Language technology — sometimes also referred to as human language technology — comprises computational methods, computer programs and electronic devices that are specialized for analyzing, producing or modifying texts and speech. These systems must be based on some knowledge of human language. Therefore language technology defines the engineering branch of computational linguistics.

We teach computers to communicate with people.

Although existing LT systems are far from achieving human ability, they have numerous possible applications. The goal is to create software products that have some knowledge of human language. Such products are going to change our lives. They are urgently needed for improving human-machine interaction since the main obstacle in the interaction beween human and computer is a communication problem.

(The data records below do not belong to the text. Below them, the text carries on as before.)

(** ** Quality selection *)

(** [layerSelectionTolerance = 0.9], as the binary32 value the untyped
    constant takes in [float32(requestedSize) * layerSelectionTolerance]:
    [15099494 * 2^-24], the binary32 number nearest to nine tenths. *)
Definition layerSelectionTolerance : Float32.float32 :=
  Float32.mkFloat32 15099494 (-24).

(** [uint32(float32(requestedSize) * layerSelectionTolerance)] *)
Definition toleratedSize (requestedSize : Z) : Z :=
  Float32.to_uint32 (Float32.mul (Float32.of_uint32 requestedSize) layerSelectionTolerance).

(** [sort.Slice(layerSizes, func(i, j) { layerSizes[i] < layerSizes[j] })]:
    numbers have one ascending arrangement, so every sorting algorithm
    returns this slice. *)
Definition sortLayerSizes (layerSizes : list Z) : list Z :=
  GoSort.insertionSort Z.ltb layerSizes.

(** The selection loop of [GetQualityForDimension]; [i] is the index of
    the head of [layerSizes], [quality] the value held before the loop
    body runs. *)
Fixpoint selectQuality (layerSizes : list Z) (requestedSize : Z) (i : nat)
    (quality : VideoQuality) : VideoQuality :=
  match layerSizes with
  | [] => quality
  | s :: rest =>
      let quality := VideoQuality_of_int (Z.of_nat i) in
      match rest with
      | [] => quality
      | next :: _ =>
          if (requestedSize <=? s) && negb (s =? next) then quality
          else selectQuality rest requestedSize (S i) quality
      end
  end.

Definition GetQualityForDimension (t : MediaTrackReceiver) (width height : Z) : VideoQuality :=
  let quality := VideoQuality_HIGH in
  match Kind t with
  | TrackType_AUDIO => quality
  | _ =>
      if ti_Height (trackInfo t) =? 0 then quality
      else
        let '(origSize, requestedSize) :=
          if ti_Width (trackInfo t) <? ti_Height (trackInfo t)
          then (ti_Width (trackInfo t), width)
          else (ti_Height (trackInfo t), height) in
        let layerSizes := [180; 360; origSize] in
        let providedSizes := map vl_Height (ti_Layers (trackInfo t)) in
        let '(layerSizes, requestedSize) :=
          if (0 <? length providedSizes)%nat
          then (sortLayerSizes providedSizes, height)
          else (layerSizes, requestedSize) in
        let requestedSize := toleratedSize requestedSize in
        selectQuality layerSizes requestedSize 0 quality
  end.

(** ** The specification's wording, where it is compared with the code *)

(** Quality selection as the specification words it: the requested size
    follows the orientation, the default sizes end with the original
    height, the target is nine tenths of the requested size, and the
    answer is the first index that is last or whose size reaches the
    target and differs from the next size. *)
Fixpoint spec_selectIndex (layerSizes : list Z) (requestedSize : Z) (i : nat) : nat :=
  match layerSizes with
  | [] => i
  | s :: rest =>
      match rest with
      | [] => i
      | next :: _ =>
          if (9 * requestedSize <=? 10 * s) && negb (s =? next) then i
          else spec_selectIndex rest requestedSize (S i)
      end
  end.

Definition spec_GetQualityForDimension (ti : TrackInfo) (width height : Z) : VideoQuality :=
  match ti_Type ti with
  | TrackType_AUDIO => VideoQuality_HIGH
  | _ =>
      if ti_Height ti =? 0 then VideoQuality_HIGH
      else
        let requestedSize := if ti_Width ti <? ti_Height ti then width else height in
        let layerSizes :=
          match ti_Layers ti with
          | [] => [180; 360; ti_Height ti]
          | layers => sortLayerSizes (map vl_Height layers)
          end in
        Z.of_nat (spec_selectIndex layerSizes requestedSize 0)
  end.

(** The index at which the selection loop stops: [i] is the last index,
    or the size at [i] reaches the target and differs from the next. *)
Definition stopsAt (layerSizes : list Z) (target : Z) (i : nat) : Prop :=
  (S i = length layerSizes)%nat \/
  exists s next, layerSizes !! i = Some s /\ layerSizes !! S i = Some next /\
                 target <= s /\ s <> next.

(** The sizes and the target the code works with. *)
Definition layerSizesOf (ti : TrackInfo) : list Z :=
  match ti_Layers ti with
  | [] => [180; 360; if ti_Width ti <? ti_Height ti then ti_Width ti else ti_Height ti]
  | layers => sortLayerSizes (map vl_Height layers)
  end.

Definition requestedSizeOf (ti : TrackInfo) (width height : Z) : Z :=
  match ti_Layers ti with
  | [] => if ti_Width ti <? ti_Height ti then width else height
  | _ => height
  end.

(** ** A reference instance and sample values for concrete runs *)

Definition refCollaborators : Collaborators := {|
  sortSlice := GoSort.insertionSort lessPriority;
  IsSvcCodec := fun mime => EqualFold mime "video/av1" || EqualFold mime "video/vp9";
  ExtensionURI := "dependency-descriptor";
  RidToSpatialLayer := fun rid _ =>
    if String.eqb rid "q" then 0
    else if String.eqb rid "h" then 1
    else if String.eqb rid "f" then 2
    else -1;
  InvalidLayerSpatial := -1;
  SpatialLayerToVideoQuality := fun layer _ => layer;
  PackStreamID := fun publisher track => (publisher ++ "|" ++ track)%string
|}.

Definition sampleParams : MediaTrackReceiverParams := mkParams "PA_pub" false true.

Definition sampleLayers : list VideoLayer :=
  [mkVideoLayer VideoQuality_LOW 320 180 0;
   mkVideoLayer VideoQuality_MEDIUM 640 360 0;
   mkVideoLayer VideoQuality_HIGH 1280 720 0].

Definition sampleTrackInfo : TrackInfo :=
  mkTrackInfo "TR_cam" TrackType_VIDEO 1 "camera" "cam" false true 1280 720 0 false
    "" "" [mkSimulcastCodecInfo "video/VP8" "" "" sampleLayers;
           mkSimulcastCodecInfo "video/H264" "" "" sampleLayers]
    sampleLayers.

Definition vp8 : RTPCodecParameters := mkCodec "video/VP8" 90000.
Definition vp8_lower : RTPCodecParameters := mkCodec "video/vp8" 90000.
Definition h264 : RTPCodecParameters := mkCodec "video/H264" 90000.
Definition av1 : RTPCodecParameters := mkCodec "video/AV1" 90000.

Definition sampleHeaders : list RTPHeaderExtensionParameter :=
  [mkHeaderExt "urn:ietf:params:rtp-hdrext:sdes:mid" 1; mkHeaderExt "dependency-descriptor" 2].

Definition sampleTrack : MediaTrackReceiver :=
  NewMediaTrackReceiver sampleParams sampleTrackInfo.

(** ** Runs of operations *)

(** The lifecycle operations. *)
Inductive LifecycleOp := Op_SetClosing | Op_Close | Op_TryClose.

Today's computers do not understand our language but computer languages are difficult to learn and do not correspond to the structure of human thought. Even if the language the machine understands and its domain of discourse are very restricted, the use of human language can increase the acceptance of software and the productivity of its users.

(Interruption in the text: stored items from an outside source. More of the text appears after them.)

Lemma es_get_cluster {B} (f : MarklogicCluster -> M B) :
  (forall c, status_ok s0 img (ClStatus c) -> SpecImage c = img -> ends_status s0 img (f c)) ->
  ends_status s0 img (bindM get_cluster f).
Proof. intros Hf w Hw. unfold bindM, get_cluster. apply Hf; [apply Hw|apply Hw|exact Hw]. Qed.

Lemma es_of_ks {A} (m : M A) : keeps_status s0 img m -> ends_status s0 img m.
Proof. intros Hm w Hw. apply (Hm w Hw). Qed.

Lemma ks_ret {A} (x : A) : keeps_status s0 img (retM x).
Proof. intros w Hw. exact Hw. Qed.

Lemma ks_get_now : keeps_status s0 img get_now.
Proof. intros w Hw. exact Hw. Qed.

Lemma ks_emit t r : keeps_status s0 img (emit t r).
Proof. intros w Hw. exact Hw. Qed.

Lemma ks_put_cluster c :
  status_ok s0 img (ClStatus c) -> SpecImage c = img -> keeps_status s0 img (put_cluster c).
Proof. intros Hs Hi w [Hw _]. repeat split; assumption. Qed.

Lemma ks_Update : keeps_status s0 img Update.
Proof.
  intros w (Hs & Hc & Hi). unfold Update, next_fault.
  destruct (w_faults w) as [|[|] bs]; repeat split; cbn; assumption.
Qed.

Lemma ks_StatusUpdate : keeps_status s0 img StatusUpdate.
Proof.
  intros w (Hs & Hc & Hi). unfold StatusUpdate, next_fault.
  destruct (w_faults w) as [|[|] bs]; repeat split; cbn; assumption.
Qed.

Lemma ks_checkGroups c gs b : keeps_status s0 img (checkGroups c gs b).
Proof. intros w Hw. rewrite checkGroups_eq. exact Hw. Qed.

Lemma ks_updateStatusAfterDeployment : keeps_status s0 img updateStatusAfterDeployment.
Proof.
  unfold updateStatusAfterDeployment.
  apply ks_get_cluster. intros c Hs Hi.
  apply ks_bind; [|intros _; apply ks_StatusUpdate].
  apply ks_put_cluster; [|exact Hi]. cbn. rewrite Hi.
  destruct Hs as [-> | ->]; right; reflexivity.
Qed.

Lemma es_updateUpgradeStateWithResults ToJSON state results :
  ends_status s0 img (updateUpgradeStateWithResults ToJSON state results).
Proof. intros w Hw. rewrite updateUpgradeStateWithResults_status. apply Hw. Qed.

Lemma es_cleanupUpgradeAnnotations finalState :
  ends_status s0 img (cleanupUpgradeAnnotations finalState).
Proof. intros w Hw. rewrite cleanupUpgradeAnnotations_status. apply Hw. Qed.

Friendly software should listen and speak.

Natural language interfaces enable the user to communicate with the computer in French, English, German, or another human language. Some applications of such interfaces are database queries, information retrieval from texts, so-called expert systems, and robot control. Current advances in the recognition of spoken language improve the usability of many types of natural language systems. Communication with computers using spoken language will have a lasting impact upon the work environment, completely new areas of application for information technology will open up. However, spoken language needs to be combined with other modes of communication such as pointing with mouse or finger. If such multimodal communication is finally embedded in an effective general model of cooperation, we have succeeded in turning the machine into a partner.

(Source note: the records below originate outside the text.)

(** The sizes and labels of the parts that [split_data] returns. *)
Lemma split_data_shapes (df : DataFrame) (d : Series) :
  frame_wf df = true -> getitem df "demand" = Ok d -> 4 <= nrows df ->
  NoDup (column_names df) ->
  exists (X_train : DataFrame) (y_train : Series) (X_val : DataFrame)
         (y_val : Series) (X_test : DataFrame) (y_test : Series),
    split_data df = Ok (X_train, y_train, X_val, y_val, X_test, y_test) /\
    column_names X_train = feature_names df /\
    column_names X_val = feature_names df /\
    column_names X_test = feature_names df /\
    nrows X_train = 7 * nrows df / 10 /\
    nrows X_val = (3 * nrows df + 9) / 10 / 2 /\
    nrows X_test = ((3 * nrows df + 9) / 10 + 1) / 2.
Proof.
  intros Hwf Hd Hn Hnd.
  destruct (split_data_parts df d Hwf Hd Hn)
    as [cols [Hnames [_ [_ [_ [_ Hsplit]]]]]].
  cbv zeta in Hsplit.
  set (X := mkFrame (index df) cols) in *.
  assert (column_names X = feature_names df) as Hcn.
  { unfold column_names, X. cbn [columns]. rewrite Hnames. unfold feature_names.
    rewrite take_distinct_labels by exact Hnd.
    symmetry.
    exact (filter_map_comm (fun col => negb (mem_string col ["date"; "demand"]))
             fst (columns df)). }
  assert (nrows X = nrows df) as HnX by reflexivity.
  pose proof (Nat.div_mod_eq (3 * nrows df + 9) 10) as Hdiv.
  pose proof (Nat.mod_upper_bound (3 * nrows df + 9) 10) as Hmod.
  pose proof (Nat.div_mod_eq (7 * nrows df) 10) as Hdiv7.
  pose proof (Nat.mod_upper_bound (7 * nrows df) 10) as Hmod7.
  set (t := (3 * nrows df + 9) / 10) in *.
  pose proof (Nat.div_mod_eq (t + 1) 2) as Hdiv2.
  pose proof (Nat.mod_upper_bound (t + 1) 2) as Hmod2.
  pose proof (Nat.div_mod_eq t 2) as Hdiv2'.
  pose proof (Nat.mod_upper_bound t 2) as Hmod2'.
  set (t' := (t + 1) / 2) in *.
  assert (nrows (iloc_frame (nrows df - t) (nrows df - t + t) X) = t) as HnT
    by (rewrite nrows_iloc; lia).
  do 6 eexists. split; [exact Hsplit|].
  rewrite !column_names_iloc, Hcn.
  do 3 (split; [reflexivity|]).
  rewrite !nrows_iloc by lia.
  repeat split; lia.
Qed.

Lemma prepared_labels_distinct :
  NoDup (["date"; "demand"; "dayofweek"; "month"; "day"; "year"; "quarter"]
         ++ feature_labels).
Proof. repeat constructor; cbn; intuition discriminate. Qed.

Section Pipeline.

Variable normal_sample : R -> R -> nat -> R.

Lemma generated_frame_ready (n_periods : nat) (seasonality trend : bool)
    (noise_level : R) :
  (0 <= noise_level)%R ->
  (Z.of_nat n_periods <= 88124)%Z ->
  exists (df : DataFrame) (d : Series),
    generate_demand_data normal_sample n_periods seasonality trend noise_level
    = Ok df /\
    frame_wf df = true /\ has_no_nulls df = true /\
    getitem df "demand" = Ok d /\
    nrows df = n_periods /\
    column_names df
    = ["date"; "demand"; "dayofweek"; "month"; "day"; "year"; "quarter"].
Proof.
  intros Hlevel Hn.
  destruct (generate_demand_data_frame normal_sample n_periods seasonality trend
              noise_level ltac:(lra) Hn) as [g Hframe].
  eexists. eexists. split; [exact Hframe|].
  split.
  { unfold frame_wf, nrows, range_index. cbn [index columns forallb snd].
    rewrite !length_map, !length_seq, Nat.eqb_refl. reflexivity. }
  split.
  { unfold has_no_nulls. cbn [columns forallb snd].
    rewrite !present_cells_no_null. reflexivity. }
  split; [reflexivity|].
  split; [|reflexivity].
  unfold nrows, range_index. cbn [index]. now rewrite length_map, length_seq.
Qed.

Machines can also help people communicate with each other.

Much older than communication problems between human beings and machines are those between people with different mother tongues. One of the original aims of computational linguistics has always been fully automatic translation between human languages. From bitter experience scientists have realized that they are still far away from achieving the ambitious goal of translating unrestricted texts. Nevertheless, they have been able to create software systems that simplify the work of human translators and clearly improve their productivity. Less than perfect automatic translations can also be of great help to information seekers who have to search through large amounts of texts in foreign languages.

Language is the fabric of the web.

The rapid growth of the Internet/WWW and the emergence of the information society poses exciting new challenges to language technology. Although the new media combine text, graphics, sound and movies, the whole world of multimedia information can only be structured, indexed and navigated through language. For browsing, navigating, filtering and processing the information on the web, we need software that can get at the contents of documents. Language technology for content management is a necessary precondition for turning the wealth of digital information into collective knowledge. The increasing multilinguality of the web constitutes an additional challenge for language technology. The global web can only be mastered with the help of multilingual tools for indexing and navigating. Systems for crosslingual information and knowledge management will surmount language barriers for e-commerce, education and international cooperation.

Our research combines ambitious visions and realistic applications.

The future of language technology will be determined by the growing need for user-friendly software. Even though the successful simulation of human language competence is not to be expected in the near future, researchers have numerous realistic short-term goals involving the design, realization and maintenance of systems which facilitate everyday work, such as grammar checkers for word processing programs, intelligent email sorting and response generation, document categorization and summarization software, and systems for extracting selected information from large volumes of text. Thus work on language technology spans a wide spectrum of ambitious tasks ranging from the study of human language and thought via the development of novel computational techniques all the way to the marketing of profitable LT products.